Sharding occurs on a per-collection basis, not on the database as a whole. This makes sense since, as our application grows, certain collections will grow much larger than others. For instance, if we were building a service like Twitter, our collection of tweets would likely be several orders of magnitude larger than the next biggest collection. The size and throughput demands of such a collection would be prime for sharding, whereas smaller collections would still live on a single server. In the context on MongoDB's sharded architecture, non-sharded collections will reside on just one of the sharded nodes.

Balancing and Failover

A sharded architecture needs to handle balancing and failover. Balancing is necessary when the load on any one shard node grows out of proportion with the remaining nodes. In this situation, the data must be redistributed to equalize load across shards. A good portion of the work being applied to the 1.5.x branch is devoted to auto-balancing.

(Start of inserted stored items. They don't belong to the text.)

(* ===== verification/JsonUnicode.v ===== *)
(** * JSON text is well-formed Unicode

    [JSON.stringify] escapes lone surrogates, so what it prints survives UTF-8. *)

From S2P Require Export JsonText.
Local Open Scope nat_scope.

Lemma ascii_wf s : Forall (λ c, (c < 128)%N) s → well_formed s = true.
Proof. intros H. by apply is_ascii_well_formed, is_ascii_Forall. Qed.

(** ** Numbers *)

Lemma digit_char_ascii n : (n < 10)%N → (digit_char n < 128)%N.
Proof. unfold digit_char. lia. Qed.

Lemma dec_digits_ascii fuel n : Forall (λ c, (c < 128)%N) (dec_digits fuel n).
Proof.
  revert n. induction fuel as [|fuel IH]; intros n; simpl; [constructor|].
  pose proof (N.mod_lt n 10 ltac:(lia)). case_match.
  - repeat constructor. unfold digit_char. lia.
  - apply Forall_app. split; [apply IH|]. repeat constructor. unfold digit_char. lia.
Qed.

Lemma zeros_ascii n : Forall (λ c, (c < 128)%N) (replicate n 48%N).
Proof. apply Forall_replicate. lia. Qed.

Lemma js_ascii s : is_ascii (js s) = true → Forall (λ c, (c < 128)%N) (js s).
Proof. by rewrite is_ascii_Forall. Qed.

Lemma format_decimal_ascii s n k : Forall (λ c, (c < 128)%N) (format_decimal s n k).
Proof.
  unfold format_decimal. set (ds := nat_to_string (Z.to_N s)).
  assert (Hd : Forall (λ c, (c < 128)%N) ds) by apply dec_digits_ascii.
  case_match; [apply Forall_app; split; [done|apply zeros_ascii]|].
  case_match; [apply Forall_app; split; [by apply Forall_take|constructor; [lia|by apply Forall_drop]]|].
  case_match; [repeat (apply Forall_app; split); [by apply js_ascii|apply zeros_ascii|done]|].
  set (es := (if 0 <=? n - 1 then js "e+" else js "e-")%Z ++ nat_to_string (Z.to_N (Z.abs (n - 1)))).
  assert (He : Forall (λ c, (c < 128)%N) es).
  { apply Forall_app. split; [by case_match; apply js_ascii|apply dec_digits_ascii]. }
  destruct ds as [|c [|c' r]]; [done|..]; apply Forall_cons in Hd as [Hc Hd]; constructor; try done.
  constructor; [lia|]. by apply Forall_app.
Qed.

Lemma num_to_string_ascii d : Forall (λ c, (c < 128)%N) (num_to_string d).
Proof.
  destruct d as [s|s| |s m e]; try (by apply js_ascii); try (destruct s; by apply js_ascii).
  unfold num_to_string. repeat case_match; apply Forall_app; split; try apply format_decimal_ascii; repeat constructor; lia.
Qed.

(** ** Quoted strings *)

Lemma hex_digit_ascii up n : (n < 16)%N → (hex_digit up n < 128)%N.
Proof. unfold hex_digit. destruct up; repeat case_match; lia. Qed.

Lemma hex4_ascii c : (c < 65536)%N → Forall (λ c, (c < 128)%N) (hex4 c).
Proof.
  intros Hc. unfold hex4, hex_byte. pose proof (N.Div0.div_lt_upper_bound c 256 256 ltac:(lia)).
  pose proof (N.mod_lt c 256 ltac:(lia)). pose proof (N.mod_lt (c / 256) 16 ltac:(lia)).
  pose proof (N.mod_lt (c mod 256) 16 ltac:(lia)).
  repeat constructor; apply hex_digit_ascii; try done; apply N.Div0.div_lt_upper_bound; lia.
Qed.

Lemma escape_ascii c : (c < 65536)%N → Forall (λ c, (c < 128)%N) (92 :: 117 :: hex4 c)%N.
Proof. intros Hc. constructor; [lia|]. constructor; [lia|]. by apply hex4_ascii. Qed.

Lemma quote_char_wf c : (c < 65536)%N → is_surrogate c = false → well_formed (json_quote_char c) = true.
Proof.
  intros Hc Hs. unfold json_quote_char. repeat (case_match; [apply ascii_wf; try (repeat constructor; lia); by apply escape_ascii|]).
  simpl. replace (is_high c) with false by (unfold is_surrogate, is_high, in_range in *; lia).
  replace (is_low c) with false by (unfold is_surrogate, is_low, in_range in *; lia). simpl. lia.
Qed.

Lemma quote_body_wf s : code_units s → well_formed (json_quote_body s) = true.
Proof.
  remember (length s) as n eqn:En. revert s En. induction (Nat.lt_wf_0 n) as [n _ IH]. intros s En Hs.
  destruct s as [|c s]; [done|]. apply Forall_cons in Hs as [Hc Hs]. cbn [json_quote_body].
  assert (Hrest : well_formed (json_quote_body s) = true) by (eapply IH; [|done|done]; simpl in *; lia).
  destruct (is_high c) eqn:Eh; [destruct s as [|d s]; [by apply ascii_wf, escape_ascii|destruct (is_low d) eqn:El]|].
  - apply Forall_cons in Hs as [Hd Hs]. simpl. rewrite Eh, El.
    assert (Hr : well_formed (json_quote_body s) = true) by (eapply IH; [|done|done]; simpl in *; lia).
    rewrite Hr. unfold is_high, in_range in Eh. lia.
  - apply well_formed_app; [by apply ascii_wf, escape_ascii|done].
  - destruct (is_low c) eqn:El; (apply well_formed_app; [|done]); [by apply ascii_wf, escape_ascii|].
    apply quote_char_wf; [done|]. unfold is_surrogate, is_high, is_low, in_range in *. lia.
Qed.

Lemma quote_wf s : code_units s → well_formed (json_quote s) = true.
Proof. intros Hs. apply (well_formed_app [34%N]); [done|]. apply well_formed_app; [by apply quote_body_wf|done]. Qed.

(** ** Values *)

Lemma join_wf c l : (c < 128)%N → Forall (λ s, well_formed s = true) l → well_formed (join [c] l) = true.
Proof.
  intros Hc. induction 1 as [|s l Hs Hl IH]; [done|]. destruct l as [|t l]; [done|]. cbn [join].
  apply well_formed_app; [done|]. apply well_formed_app; [apply ascii_wf; by repeat constructor|exact IH].
Qed.

(** The values whose strings are 16-bit. *)
Fixpoint units (v : jsval) : Prop :=
  match v with
  | VStr s => code_units s
  | VArr l => foldr (λ v P, units v ∧ P) True l
  | VObj o => foldr (λ p P, (code_units p.1 ∧ units p.2) ∧ P) True o
  | _ => True
  end.

Lemma stringify_wf v : units v → ∀ s, json_stringify v = Some s → well_formed s = true.
Proof.
  induction v as [| |b|d|s|l IH|o IH|] using jsval_ind'; intros Hu t Ht; simpl in Ht; try done.
  - by injection Ht as <-.
  - injection Ht as <-. by destruct b.
  - injection Ht as <-. destruct (isFinite d); [|done]. apply ascii_wf, num_to_string_ascii.
  - injection Ht as <-. by apply quote_wf.
  - injection Ht as <-. apply foldr_and_Forall in Hu. apply (well_formed_app [91%N]); [done|].
    apply well_formed_app; [|done]. apply join_wf; [lia|]. apply Forall_map.
    rewrite Forall_forall in IH, Hu. apply Forall_forall. intros v Hv. simpl. destruct (json_stringify v) as [w|] eqn:E; [|done]. exact (IH _ Hv (Hu _ Hv) _ E).
  - injection Ht as <-. apply foldr_and_Forall in Hu. apply (well_formed_app [123%N]); [done|].
    apply well_formed_app; [|done]. apply join_wf; [lia|]. rewrite Forall_forall in IH, Hu. apply Forall_forall. intros w Hw.
    apply list_elem_of_omap in Hw as (p & Hp & E). apply bind_Some in E as (u & Eu & [= <-]).
    destruct (Hu _ Hp) as [Hk Hv]. apply well_formed_app; [by apply quote_wf|].
    apply (well_formed_app [58%N]); [done|]. exact (IH _ Hp Hv _ Eu).
Qed.

Lemma json_data_units v : json_data v → units v.
Proof.
  induction v as [| |b|d|s|l IH|o IH|] using jsval_ind'; intros Hd; try done; simpl in *.
  - apply foldr_and_Forall in Hd. apply foldr_and_Forall. rewrite Forall_forall in *. naive_solver.
  - destruct Hd as [_ Hd]. apply foldr_and_Forall in Hd. apply foldr_and_Forall. rewrite Forall_forall in *. naive_solver.
Qed.

(** What is encoded as UTF-8 is decoded and parsed back: data prints to a text that survives
    [TextEncoder], [TextDecoder] and [JSON.parse]. *)
Lemma json_utf8_roundtrip v s : json_data v → json_stringify v = Some s →
  strip_bom (utf8_encode s) = utf8_encode s → json_parse (utf8_decode (utf8_encode s)) = Some v.
Proof.
  intros Hd Hs Hb. pose proof (stringify_wf v (json_data_units _ Hd) _ Hs) as Hw.
  rewrite (proj1 (utf8_roundtrip s Hw Hb)). by apply json_parse_stringify.
Qed.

Automated failover is also quite important since proper system functioning requires that each shard node be always online. In practice, this means that each shard consists of more than one machine in a configuration known as a replica set. A replica set is a set of n servers, frequently three or more, each of which contains a replica of the entire data set for the given shard. One of the n servers in a replica set will always be master. If the master replica fails, the remaining replicas are capable of electing a new master. Thus is automated failover provided for the individual shard.

Replica sets are another focus of development in 1.5.x. See the documentation on replica sets for more details.

Scaling Model

MongoDB's auto-sharding scaling model shares many similarities with Yahoo's PNUTS and Google's BigTable. Readers interested in detailed discussions of distributed databases using order-preserving partitioning are encouraged to look at the PNUTS and BigTable white papers.

Architectural Overview

A MongoDB shard cluster consists of two or more shards, one or more config servers, and any number of routing processes to which the application servers connect. Each of these components is described below in detail.

 

Shards

Each shard consists of one or more servers and stores data using mongod processes (mongod being the core MongoDB database process). In a production situation, each shard will consist of multiple replicated servers per shard to ensure availability and automated failover. The set of servers/mongod process within the shard comprise a replica set

Replica sets, as discussed earlier, represent an improved version of MongoDB's replication (SERVER-557).

For testing, you can use sharding with a single mongod instance per shard.  If you need redundancy, use one or more slaves for each shard's mongod master. This configuration will require manual failover until replica sets become available.

Shard Keys

To partition a collection, we specify a shard key pattern.  This pattern is similar to the key pattern used to define an index; it names one or more fields to define the key upon which we distribute data.  Some example shard key patterns include the following:

{ state : 1 }
{ name : 1 }
{ _id : 1 }
{ lastname : 1, firstname : 1 }
{ tag : 1, timestamp : -1 }

MongoDB's sharding is order-preserving; adjacent data by shard key tends to be on the same server. The config database stores all the metadata indicating the location of data by range:

Chunks

A chunk is a contiguous range of data from a particular collection.  Chunks are described as a triple of collection, minKey, and maxKey. Thus, the shard key K of a given document assigns that document to the chunk where minKey <= K < maxKey.

Chunks grow to a maximum size, usually 200MB.  Once a chunk has reached that approximate size, the chunk splits into two new chunks.  When a particular shard has excess data, chunks will then migrate to other shards in the system.  The addition of a new shard will also influence the migration of chunks.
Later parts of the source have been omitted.